State funding for the State University of New York and CUNY has fallen significantly over time. In 2000, nearly 60 percent of SUNY and CUNY operating budgets were state funded. More than a decade later, these percentages have flip-flopped, with about 40 percent of funding for SUNY and 51 percent for CUNY coming from the state. NYSUT lobbied hard for higher education funding this year in partnership with its higher education locals — gaining an additional $30 million for community colleges, and $1.2 million for childcare at SUNY and CUNY campuses — but it's simply not enough.

Since 2008, overall state funding for SUNY, CUNY and community colleges has fallen roughly $1.7 billion.

And despite tuition increases, Tuition Assistance Program grants — New York state's main financial aid grant program for students — have remained fixed for more than 10 years at a maximum of $5,000 annually for up to eight semesters.

Tuition outpacing TAP grants has "students clamoring for work-study hours their first semester of college," said Marc Dearstyne, a senior program counselor for SUNY Cortland's Educational Opportunity Program and co-chair of United University Professions' EOP committee. UUP represents academic and professional faculty at SUNY. EOP provides funding and advisement for promising, economically disadvantaged students.

While a willingness to work is a positive quality, it's not the best choice for a first-semester freshman trying to adjust to college life, said Dearstyne, who worries many will find the pressure overwhelming.

"We believe accessible, affordable higher education is a right — a civil and human right and our state leaders should be ensuring that right to all students," said UUP President Fred Kowal. "We don't want to see the system transformed into a place that is less accessible to poor and working class families."

Making tough choices

Sometimes poverty's impact is not always evident in the classroom. "We have students who have to choose between subway fare and lunch, and that come from homeless shelters," said PSC President Barbara Bowen, who objects to rating colleges based on student outcomes, when little is done to address poverty.

"The skills students come in with are dramatically different, depending on where they come from economically," she said. "A commitment to equality of opportunity starts with a commitment to ending poverty."

That commitment is evident at Suffolk Community College, which offers food pantries at all of its campuses to help students make ends meet, said Kevin Peterman, president of the Faculty Association of Suffolk Community College. "We want to help students stay in college," said Peterman. "Many of them are living on the edge."

Ellen Schuler Mauk, chair of the NYSUT Higher Education Committee and a NYSUT Board member, agrees.

"People consider community colleges inexpensive compared to other colleges, but often tuition is still unreachable for students," said Schuler Mauk, FASCC past president.

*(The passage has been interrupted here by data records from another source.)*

(* ===== verification/HostAccounts.v ===== *)
(** What the agent does with the host's accounts: [linux_users.py],
    [pam_handler.py], [ssh_verifier.py] and [account_scanner.py] under
    [src/agent/corelab_agent].

    The host is a state [S]: [runner] runs a command on it, [lookup_user] is
    [pwd.getpwnam], [which] is [shutil.which].  PAM, [ssh-keygen] and the
    password database answer through arguments. *)

From S2P Require Import Prelude PyText Schema Protocol AgentCaches.
From S2P Require Import AuthorizedKeys AgentConfig.

Inductive account_error : Type :=
| AccountCapabilityDisabled
| InvalidLinuxUserPayloadError
| InvalidAccountName.            (* [InvalidUsernameError] of the two verifiers *)

Definition USERADD_CAPABILITY_KEY : string := "linux.useradd".
Definition USERDEL_CAPABILITY_KEY : string := "linux.userdel".
Definition USERS_MOCK_WARNING : string := "platform=Darwin, no real Linux user mutation".
Definition _MIN_UID : Z := 1000.

(** [linux_users.UserInfo] *)
Record PasswdInfo : Type := mkPasswdInfo {
  pi_uid : Z ;
  pi_gid : Z ;
  pi_home : pystr ;
  pi_shell : pystr }.

Record UseraddResult : Type := mkUseraddResult {
  ua_ok : bool ;
  ua_uid : option Z ;
  ua_gid : option Z ;
  ua_home : option pystr ;
  ua_shell : option pystr ;
  ua_error : option pystr ;
  ua_mock_warning : option string }.

Record UserdelResult : Type := mkUserdelResult {
  ud_ok : bool ;
  ud_error : option pystr ;
  ud_mock_warning : option string }.

(** [^/[A-Za-z0-9._/+:-]+$], full match. *)
Definition path_char (c : N) : bool :=
  lower_letter c || in_range 65 90 c || digit c || bool_decide (c ∈ [46; 95; 47; 43; 58; 45]%N).

Definition abs_path_ok (value : pystr) : bool :=
  match value with
  | 47%N :: ((_ :: _) as rest) => forallb path_char rest
  | _ => false
  end.

(** The validators: [true] is acceptance. *)
Definition _validate_optional_abs_path (value : option pystr) : bool :=
  match value with Some v => abs_path_ok v | None => true end.

Definition _validate_id (value : option Z) : bool :=
  match value with Some z => bool_decide (_MIN_UID <= z) | None => true end.

Definition _result_from_info (info : PasswdInfo) : UseraddResult :=
  mkUseraddResult true (Some (pi_uid info)) (Some (pi_gid info)) (Some (pi_home info)) (Some (pi_shell info))
    None None.

Definition decimal_text (z : Z) : pystr := u (pretty z).

(** [a or b] on optional text. *)
Definition or_else (a : option pystr) (b : pystr) : pystr :=
  match a with Some ((_ :: _) as v) => v | _ => b end.

Definition nonzero (o : option Z) : option Z :=
  match o with Some 0 => None | _ => o end.

Section users.
Context {S : Type} (runner : list pystr → S → CommandResult * S).
Context (lookup_user : S → pystr → option PasswdInfo) (which : string → option pystr).

Abbreviation P := (prog S account_error).

Definition allowed (key : string) (agent : AgentState) : P unit :=
  raise_if (negb (is_enabled key true agent)) AccountCapabilityDisabled.

Definition run_command (cmd : list pystr) : P CommandResult := λ s, let '(r, s) := runner cmd s in (Ok r, s).

Definition failed (r : CommandResult) : bool := negb (bool_decide (returncode r = 0)).

(** [result.stderr.strip() or result.stdout.strip() or fallback] *)
Definition command_error (r : CommandResult) (fallback : string) : pystr :=
  or_text (or_text (strip (stderr r)) (strip (stdout r))) (u fallback).

Definition useradd_command (linux_username : pystr) (uid gid : option Z) (home shell : pystr) : list pystr :=
  [u "sudo"; u "-n"; default (u "/usr/sbin/useradd") (which "useradd"); u "-m"; u "-s"; shell; u "-d"; home] ++
  (match uid with Some z => [u "-u"; decimal_text z] | None => [] end) ++
  (match gid with Some z => [u "-g"; decimal_text z] | None => [] end) ++ [linux_username].

Definition useradd (linux_username : pystr) (uid gid : option Z) (home_directory default_shell : option pystr)
    (mock_mode : bool) (agent : AgentState) : P UseraddResult :=
  allowed USERADD_CAPABILITY_KEY agent ;;
  raise_if (negb (_validate_username linux_username)) InvalidLinuxUserPayloadError ;;
  raise_if (negb (_validate_id uid)) InvalidLinuxUserPayloadError ;;
  raise_if (negb (_validate_id gid)) InvalidLinuxUserPayloadError ;;
  raise_if (negb (_validate_optional_abs_path home_directory)) InvalidLinuxUserPayloadError ;;
  raise_if (negb (_validate_optional_abs_path default_shell)) InvalidLinuxUserPayloadError ;;
  let shell := or_else default_shell (u "/bin/bash") in
  let home := or_else home_directory (u "/home/" ++ linux_username) in
  if mock_mode then
    mret (mkUseraddResult true (Some (default 20000 (nonzero uid)))
            (Some (default (default 20000 (nonzero uid)) (nonzero gid))) (Some home) (Some shell) None
            (Some USERS_MOCK_WARNING))
  else
    existing ← gets (λ s, lookup_user s linux_username) ;
    match existing with
    | Some info => mret (_result_from_info info)
    | None =>
        result ← run_command (useradd_command linux_username uid gid home shell) ;
        if failed result then
          mret (mkUseraddResult false None None None None (Some (command_error result "useradd_failed")) None)
        else
          created ← gets (λ s, lookup_user s linux_username) ;
          match created with
          | None => mret (mkUseraddResult false None None None None
                            (Some (u "useradd_succeeded_but_user_not_found")) None)
          | Some info => mret (_result_from_info info)
          end
    end.

Definition userdel_command (linux_username : pystr) (remove_home : bool) : list pystr :=
  [u "sudo"; u "-n"; default (u "/usr/sbin/userdel") (which "userdel")] ++
  (if remove_home then [u "-r"] else []) ++ [linux_username].

Definition userdel (linux_username : pystr) (remove_home mock_mode : bool) (agent : AgentState) :
    P UserdelResult :=
  allowed USERDEL_CAPABILITY_KEY agent ;;
  raise_if (negb (_validate_username linux_username)) InvalidLinuxUserPayloadError ;;
  if mock_mode then mret (mkUserdelResult true None (Some USERS_MOCK_WARNING))
  else
    existing ← gets (λ s, lookup_user s linux_username) ;
    match existing with
    | None => mret (mkUserdelResult true None None)
    | Some _ =>
        result ← run_command (userdel_command linux_username remove_home) ;
        if failed result
        then mret (mkUserdelResult false (Some (command_error result "userdel_failed")) None)
        else mret (mkUserdelResult true None None)
    end.
End users.

(** ** Password verification *)

Definition PAM_CAPABILITY_KEY : string := "pam.authenticate".
Definition PAM_MOCK_WARNING : pystr :=
  u "platform=Darwin, no real PAM " ++ [8212%N] ++ u " verify_ok faked by mock_mode".

Record PamResult : Type := mkPamResult {
  verify_ok : bool ;
  pam_mock_warning : option pystr ;
  pam_error : option pystr }.

(** [import pamela] and [pamela.authenticate(name, password, service="login")]. *)
Inductive pam_answer : Type :=
| pam_unavailable (message : pystr)
| pam_accepted
| PAMError (message : pystr)
| pam_exception (class_name : pystr).

Definition pam_verify (authenticate : pystr → pystr → pam_answer) (linux_username password : pystr)
    (mock_mode : bool) (agent : AgentState) : result account_error PamResult :=
  if negb (is_enabled PAM_CAPABILITY_KEY true agent) then Raise AccountCapabilityDisabled
  else if negb (_validate_username linux_username) then Raise InvalidAccountName
  else if mock_mode then
    if bool_decide (password = []) then Ok (mkPamResult false None (Some (u "empty_password")))
    else Ok (mkPamResult true (Some PAM_MOCK_WARNING) None)
  else Ok match authenticate linux_username password with
          | pam_unavailable m => mkPamResult false None (Some (u "pamela_unavailable: " ++ m))
          | pam_accepted => mkPamResult true None None
          | PAMError m => mkPamResult false None (Some m)
          | pam_exception c => mkPamResult false None (Some (u "pam_internal: " ++ c))
          end.

(** ** Signature verification *)

Definition SSH_CAPABILITY_KEY : string := "ssh.verify_signature".
Definition MOCK_FINGERPRINT : pystr := u "SHA256:MOCK-MAC-NO-VERIFY".

Record VerifyResult : Type := mkVerifyResult {
  vr_ok : bool ;
  signer_fingerprint : option pystr ;
  vr_error : option pystr }.

(** [SHA256:[A-Za-z0-9+/=]+], the first match. *)
Definition fingerprint_char (c : N) : bool :=
  lower_letter c || in_range 65 90 c || digit c || bool_decide (c ∈ [43; 47; 61]%N).

Fixpoint _parse_fingerprint (text : pystr) : option pystr :=
  match text with
  | [] => None
  | _ :: rest =>
      let fp := (span fingerprint_char (drop 7 text)).1 in
      if startswith text (u "SHA256:") && negb (bool_decide (fp = [])) then Some (u "SHA256:" ++ fp)
      else _parse_fingerprint rest
  end.

(** [ssh-keygen] gets the nonce on its input and the signature in a file;
    [None] with a message is [FileNotFoundError]. *)
Definition verify_command (linux_username namespace sig_file : pystr) : list pystr :=
  [u "sudo"; u "-n"; u "-u"; linux_username; u "ssh-keygen"; u "-Y"; u "verify"; u "-f";
   u "/home/" ++ linux_username ++ u "/.ssh/authorized_keys"; u "-I"; []; u "-n"; namespace; u "-s"; sig_file].

Definition verify_sig (ssh_keygen : list pystr → pystr → pystr → CommandResult + pystr) (sig_file : pystr)
    (linux_username nonce namespace signature_armored : pystr) (mock_mode : bool) (agent : AgentState) :
    result account_error VerifyResult :=
  if negb (is_enabled SSH_CAPABILITY_KEY true agent) then Raise AccountCapabilityDisabled
  else if negb (_validate_username linux_username) then Raise InvalidAccountName
  else if mock_mode then Ok (mkVerifyResult true (Some MOCK_FINGERPRINT) None)
  else Ok match ssh_keygen (verify_command linux_username namespace sig_file) nonce signature_armored with
          | inr message => mkVerifyResult false None (Some message)
          | inl r =>
              if bool_decide (returncode r = 0) then
                mkVerifyResult true
                  (match _parse_fingerprint (stdout r) with
                   | Some fp => Some fp
                   | None => _parse_fingerprint (stderr r)
                   end) None
              else mkVerifyResult false None (Some (or_text (strip (stderr r)) (u "verify_failed")))
          end.

(** ** The scan of the host's accounts *)

Definition _MIN_HUMAN_UID : Z := 1000.
Definition _NOBODY_UID : Z := 65534.
Definition _STUB_SHELLS : list pystr := [u "nologin"; u "false"].

(** [pwd.struct_passwd] *)
Record struct_passwd : Type := mkPasswd {
  pw_name : string ;
  pw_uid : Z ;
  pw_gid : Z ;
  pw_dir : string ;
  pw_shell : string }.

(** [s.rsplit("/", maxsplit=1)[-1]] *)
Definition base_name (s : pystr) : pystr := default [] (last (split_on 47 [] s)).

Definition _is_human (e : struct_passwd) : bool :=
  if bool_decide (pw_uid e < _MIN_HUMAN_UID) || bool_decide (pw_uid e = _NOBODY_UID) then false
  else if bool_decide (pw_name e = ""%string) || bool_decide (32 < str_len (pw_name e)) then false
  else negb (bool_decide (base_name (text_of (pw_shell e)) ∈ _STUB_SHELLS)).

(** [text or None] *)
Definition text_or_none (s : string) : option string := if bool_decide (s = ""%string) then None else Some s.

(** An [AccountScanEntry] by its fields; the class checks them
    ([Protocol.AccountScanEntry]). *)
Definition scan_json (name : string) (uid gid : Z) (home shell : option string) : json :=
  JObj [("linux_username", JStr name); ("uid", JInt uid); ("gid", JInt gid);
        ("home_directory", jopt JStr home); ("default_shell", jopt JStr shell)]%string.

Definition passwd_json (e : struct_passwd) : json :=
  scan_json (pw_name e) (pw_uid e) (pw_gid e) (text_or_none (pw_dir e)) (text_or_none (pw_shell e)).

Definition mock_json (a : MockAccount) : json :=
  scan_json (ma_linux_username a) (ma_uid a) (ma_gid a)
    (Some match ma_home_directory a with
          | Some h => if bool_decide (h = ""%string) then ("/home/" +:+ ma_linux_username a)%string else h
          | None => ("/home/" +:+ ma_linux_username a)%string
          end) (ma_default_shell a).

Definition _MOCK_ENTRIES : list json :=
  [ scan_json "grace" 1001 1001 (Some "/home/grace") (Some "/bin/bash") ;
    scan_json "heidi" 1002 1002 (Some "/home/heidi") (Some "/bin/zsh") ]%string.

Definition report (entries : list json) (mock : bool) : json :=
  JObj [("entries", JList entries); ("mock", JBool mock)]%string.

(** A class is constructed, or a [ValidationError] raised. *)
Definition construct (t : ftype) (v : json) : option json := if typed t v then Some v else None.

(** [getpwall] is the whole password database, [None] when reading it fails.
    The result [None] is a [ValidationError] that leaves [scan]. *)
Definition scan (getpwall : option (list struct_passwd)) (mock_mode : bool) (mock_accounts : list MockAccount) :
    option json :=
  if mock_mode then
    match mock_accounts with
    | [] => construct AccountScanReport (report _MOCK_ENTRIES true)
    | _ =>
        entries ← mapM (construct AccountScanEntry ∘ mock_json) mock_accounts ;
        construct AccountScanReport (report entries true)
    end
  else
    match getpwall with
    | None => construct AccountScanReport (report [] false)
    | Some db =>
        match mapM (construct AccountScanEntry ∘ passwd_json) (filter (λ e, _is_human e = true) db) with
        | None => construct AccountScanReport (report [] false)
        | Some entries => construct AccountScanReport (report entries false)
        end
    end.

"Without food pantries, scholarships and grants, many wouldn't be able to come to us."

Even for the best students, the lingering effect of poverty makes transitioning to college difficult. "Many students come from homes where they haven't been taught human-capital skills," said Charles Clarke, president emeritus of the Faculty Association of Monroe Community College, and a psychology professor.

For low-income students, many of whom are the first in their families to attend college, navigating the channels of higher education can be challenging. They often lack guidance at home, and access to campus advisement is falling due to flat funding. "If you have a counselor who needs to help 200 students, some students get lost in the cracks," Clarke said.

Leveling the playing field for all college students won't be easy, but NYSUT is committed to fighting for increased higher education funding, said Maria Neira, NYSUT vice president. Education costs money, but no investment offers New York state more economic, cultural and intellectual benefits. "Making higher education a priority in New York state begins with providing the funding for it," said Neira. "We can't continue the current trend of disinvestment if we hope to compete in the global economy. It's time for the state to get its priorities straight, and make the needed investments in our higher education system."